### Material to process ###

(** One page: [p] is its copy. *)
Lemma cp_page_spec va q attr Tn To fl p s :
  two_ok Tn To (p :: fl) s → (2 <= length fl)%nat →
  0 <= va → va mod PAGESIZE = 0 → 0 <= attr < 2 ^ 64 →
  leaf (km_mem s) To va ≠ 0 → P2V (PTE_PA (leaf (km_mem s) To va)) = q →
  old_page Tn To (p :: fl) q → Z.land (leaf (km_mem s) Tn va) PTE_AF = 0 →
  ∃ Tn' fl' s', cp_page rnew rold va attr s = Ret true s' ∧
    two_ok Tn' To fl' s' ∧ mm_ext Tn Tn' (p :: fl) (km_mem s) (km_mem s') ∧
    suffix fl' fl ∧ (length fl <= length fl' + 2)%nat ∧
    user_page Tn' fl' p ∧ same_page (km_mem s') (km_mem s) p q ∧
    (∀ va', leaf (km_mem s') To va' = leaf (km_mem s) To va') ∧
    ∀ va', 0 <= va' → leaf (km_mem s') Tn' va' =
      if decide (vpage va' = vpage va) then leaf_pte (V2P p) attr else leaf (km_mem s) Tn va'.
Proof.
  intros [M Mo D] Hf Hva Hal Hattr Hl Hq [Uq Uqo] Hun.
  destruct (map_fresh rnew va attr Tn fl p s M Hf Hva Hal Hattr Hun)
    as (s1 & K & Hp0 & Hp & R1 & Hmap).
  destruct (memmove_run p q PAGESIZE (km_mem s1) ltac:(done)) as (m2 & Cp & R2).
  destruct (Hmap m2) as (T2 & fl2 & s2 & E2 & M2 & X2 & S2 & N2 & U2 & B2 & L2).
  { intros a Ha. rewrite R2. by rewrite decide_False. }
  destruct (mm_ok_other rnew Tn T2 (p :: fl) fl2 s s2 rold To Mo D M X2) as (Mo2 & Lo & D2);
    [by apply suffix_cons_r|apply M2|].
  destruct (leaf_some _ _ _ Hl) as [p3 Hp3].
  exists T2, fl2, s2. split_and!; try done.
  - unfold cp_page. rewrite (pbind_ok _ _ _ _ _ (pagewalk_found va p3 rold To (p :: fl) s Mo Hp3)).
    rewrite (pbind_ok _ _ _ _ _ (deref_leaf va p3 rold To (p :: fl) s Mo Hp3)).
    rewrite (pbind_ok _ _ _ _ _ K). destruct (p =? 0) eqn:E0; [lia|]. rewrite Hq.
    erewrite pbind_ok; [|apply zoom_ok; exact Cp]. by rewrite (pbind_ok _ _ _ _ _ E2).
  - intros i Hi. assert (Hpi : in_page p (p + i)) by (unfold in_page; lia).
    rewrite B2, R2 by done. rewrite decide_True by done.
    replace (q + (p + i - p)) with (q + i) by lia. rewrite R1. apply decide_False.
    intros Ha. destruct Uq as (Pq & Nq & _). apply Nq.
    rewrite (page_disjoint q p (q + i)); [constructor|done|done|unfold in_page; lia|done].
Qed.

Lemma old_page_next Tn Tn' To fl fl' m m' q :
  suffix fl' fl → mm_ext Tn Tn' fl m m' → old_page Tn To fl q → old_page Tn' To fl' q.
Proof.
  intros Hs X [U Uo]. split; [by eapply user_page_ext|].
  destruct Uo as (? & Hn & ?). split_and!; [done| |done]. intros ?. by eapply Hn, suffix_in.
Qed.

Lemma page_byte p i : 0 <= i < PAGESIZE → in_page p (p + i).
Proof. unfold in_page. lia. Qed.

(** The pages [qs] mapped from [va] on; [ps] are their copies. *)
Lemma cp_loop_spec qs va Tn To fl s :
  two_ok Tn To fl s → (3 * length qs <= length fl)%nat → length qs < NPAGE →
  0 <= va → va mod PAGESIZE = 0 → mapped (km_mem s) To va qs → Forall (old_page Tn To fl) qs →
  (∀ va', 0 <= va' → vdist va va' < length qs → Z.land (leaf (km_mem s) Tn va') PTE_AF = 0) →
  ∃ ps Tn' fl' s', cp_loop (length qs) rnew rold va s = Ret true s' ∧
    two_ok Tn' To fl' s' ∧ mm_ext Tn Tn' fl (km_mem s) (km_mem s') ∧
    suffix fl' fl ∧ (length fl <= length fl' + 3 * length qs)%nat ∧
    NoDup ps ∧ Forall (λ p, p ∈ fl ∧ user_page Tn' fl' p) ps ∧
    Forall2 (same_page (km_mem s') (km_mem s)) ps qs ∧
    (∀ va', leaf (km_mem s') To va' = leaf (km_mem s) To va') ∧
    ∀ va', 0 <= va' → leaf (km_mem s') Tn' va' =
      mapped_leaf ps PTE_USER va va' (leaf (km_mem s) Tn va').
Proof.
  revert va Tn fl s. induction qs as [|q qs IH]; intros va Tn fl s W Hf Hn Hva Hal Hmp Hold Hun.
  { exists [], Tn, fl, s.
    split_and!; [done|done|apply mm_ext_refl|done|simpl; lia|constructor|constructor|constructor|done|done]. }
  destruct fl as [|p fl]; [simpl in Hf; lia|]. simpl in Hf, Hn.
  destruct Hmp as (Hl & Hq & Hmp). apply Forall_cons in Hold as [Hold Holds].
  destruct (cp_page_spec va q PTE_USER Tn To fl p s W ltac:(lia) Hva Hal ltac:(done) Hl Hq Hold)
    as (T2 & fl2 & s2 & E2 & W2 & X2 & S2 & N2 & U2 & B2 & Lo2 & L2).
  { apply Hun; [done|]. rewrite (proj2 (vdist_0 va va) eq_refl). simpl. lia. }
  assert (S2' : suffix fl2 (p :: fl)) by (by apply suffix_cons_r).
  assert (Holds2 : Forall (old_page T2 To fl2) qs)
    by (eapply Forall_impl; [exact Holds|]; intros; by eapply old_page_next).
  destruct (IH (va +u64 PAGESIZE) T2 fl2 s2) as
    (ps & T3 & fl3 & s3 & E3 & W3 & X3 & S3 & N3 & D3 & U3 & B3 & Lo3 & L3);
    [done|lia|lia|apply u64_bound|by apply next_aligned| |done| |].
  { eapply mapped_ext; [apply u64_bound|intros; apply Lo2|lia|done]. }
  { eapply (unused_next (leaf (km_mem s) Tn)); [done| |exact Hun|exact L2]. simpl. lia. }
  assert (Hpp : ∀ x, x ∈ ps → x ∈ fl2) by (intros x Hx; by apply (proj1 (Forall_forall _ _) U3)).
  exists (p :: ps), T3, fl3, s3. split_and!.
  - cbn [length cp_loop]. rewrite (pbind_ok _ _ _ _ _ E2). done.
  - done.
  - eapply (mm_ext_trans _ _ _ _ fl2); [exact S2'|exact X2|exact X3].
  - by etrans.
  - simpl. lia.
  - constructor; [|done]. intros Hin%Hpp. by apply (proj1 (proj2 U2)).
  - constructor; [split; [constructor|by eapply user_page_ext]|].
    eapply Forall_impl; [exact U3|]. intros x [Hx ?]. split; [|done]. by eapply suffix_in.
  - constructor.
    + intros i Hi. rewrite (user_page_rest rnew T2 T3 fl2 s2 _ p (p + i) (two_new _ _ _ _ W2) X3 U2)
        by by apply page_byte.
      by apply B2.
    + apply Forall2_same_length_lookup_2; [by eapply Forall2_length|].
      intros j x y Hx Hy i Hi. rewrite (Forall2_lookup_lr _ _ _ _ _ _ B3 Hx Hy i Hi).
      apply list_elem_of_lookup_2 in Hy.
      apply (user_page_rest rnew Tn T2 (p :: fl) s _ y (y + i) (two_new _ _ _ _ W) X2);
        [by apply (proj1 (Forall_forall _ _) Holds)|by apply page_byte].
  - intros va'. by rewrite Lo3, Lo2.
  - intros va' Hva'. rewrite L3, L2 by done. apply mapped_leaf_cons; [done..|].
    apply Forall2_length in B3. lia.
Qed.
End copy.

(** The byte user code reads at [va] through the table at [root]. *)
Definition ubyte (m : mem) (root va : Z) : Z :=
  rd8 m (P2V (PTE_PA (hw_walk m root va)) + OFFSET va).

Section users.
Implicit Types (m : mem) (root va p q : Z) (T : tree) (ps qs : list Z).

Lemma leaf_pte_page p attr :
  page_ok p → PTE_PA attr = 0 → P2V (PTE_PA (leaf_pte (V2P p) attr)) = p.
Proof.
  intros Hp Ha. unfold leaf_pte. rewrite !PTE_PA_lor by done.
  by rewrite V2P_frame, V2P_frame, P2V_V2P.
Qed.

Lemma leaf_pte_nonzero pa attr : leaf_pte pa attr ≠ 0.
Proof. unfold leaf_pte. rewrite Z.lor_eq_0_iff. by intros [_ ?]. Qed.

Lemma leaf_pte_used pa attr : Z.land (leaf_pte pa attr) PTE_AF ≠ 0.
Proof.
  unfold leaf_pte. rewrite !Z.land_lor_distr_l, !Z.lor_eq_0_iff. intros [[[_ ?] _] _]. done.
Qed.

(** What the entries say of the bytes. *)
Lemma ubyte_leaf root T fl (s : kmem) va :
  mm_ok root T fl s →
  ubyte (km_mem s) root va = rd8 (km_mem s) (P2V (PTE_PA (leaf (km_mem s) T va)) + OFFSET va).
Proof. intros M. unfold ubyte. by rewrite (hw_walk_leaf _ _ _ va (mm_table _ _ _ _ M)). Qed.

Lemma OFFSET_bound va : 0 <= OFFSET va < PAGESIZE.
Proof. rewrite OFFSET_eq. by apply Z.mod_pos_bound. Qed.

Lemma mapped_lookup m T va va' qs (k : nat) q :
  0 <= va → 0 <= va' → vdist va va' = k → qs !! k = Some q → mapped m T va qs →
  leaf m T va' ≠ 0 ∧ P2V (PTE_PA (leaf m T va')) = q.
Proof.
  revert va k. induction qs as [|q' qs IH]; intros va k Hva Hva' Hd Hk; [done|].
  intros (H1 & H2 & H3). destruct k as [|k]; simpl in Hk.
  - simplify_eq. assert (leaf m T va' = leaf m T va) as ->; [|done].
    apply vdist_0, same_vpage in Hd as [E1 E2]; [|done..]. unfold leaf. by rewrite E1, E2.
  - apply (IH (va +u64 PAGESIZE) k); [apply u64_bound|done| |done|done].
    rewrite vdist_next by (done || lia). lia.
Qed.
End users.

###

### Task to complete:
Please write out the material word for word from its first line through the line holding "destruct (map_fresh rnew", including both, and no line past it.

### Solution for this task:
(** One page: [p] is its copy. *)
Lemma cp_page_spec va q attr Tn To fl p s :
  two_ok Tn To (p :: fl) s → (2 <= length fl)%nat →
  0 <= va → va mod PAGESIZE = 0 → 0 <= attr < 2 ^ 64 →
  leaf (km_mem s) To va ≠ 0 → P2V (PTE_PA (leaf (km_mem s) To va)) = q →
  old_page Tn To (p :: fl) q → Z.land (leaf (km_mem s) Tn va) PTE_AF = 0 →
  ∃ Tn' fl' s', cp_page rnew rold va attr s = Ret true s' ∧
    two_ok Tn' To fl' s' ∧ mm_ext Tn Tn' (p :: fl) (km_mem s) (km_mem s') ∧
    suffix fl' fl ∧ (length fl <= length fl' + 2)%nat ∧
    user_page Tn' fl' p ∧ same_page (km_mem s') (km_mem s) p q ∧
    (∀ va', leaf (km_mem s') To va' = leaf (km_mem s) To va') ∧
    ∀ va', 0 <= va' → leaf (km_mem s') Tn' va' =
      if decide (vpage va' = vpage va) then leaf_pte (V2P p) attr else leaf (km_mem s) Tn va'.
Proof.
  intros [M Mo D] Hf Hva Hal Hattr Hl Hq [Uq Uqo] Hun.
  destruct (map_fresh rnew va attr Tn fl p s M Hf Hva Hal Hattr Hun)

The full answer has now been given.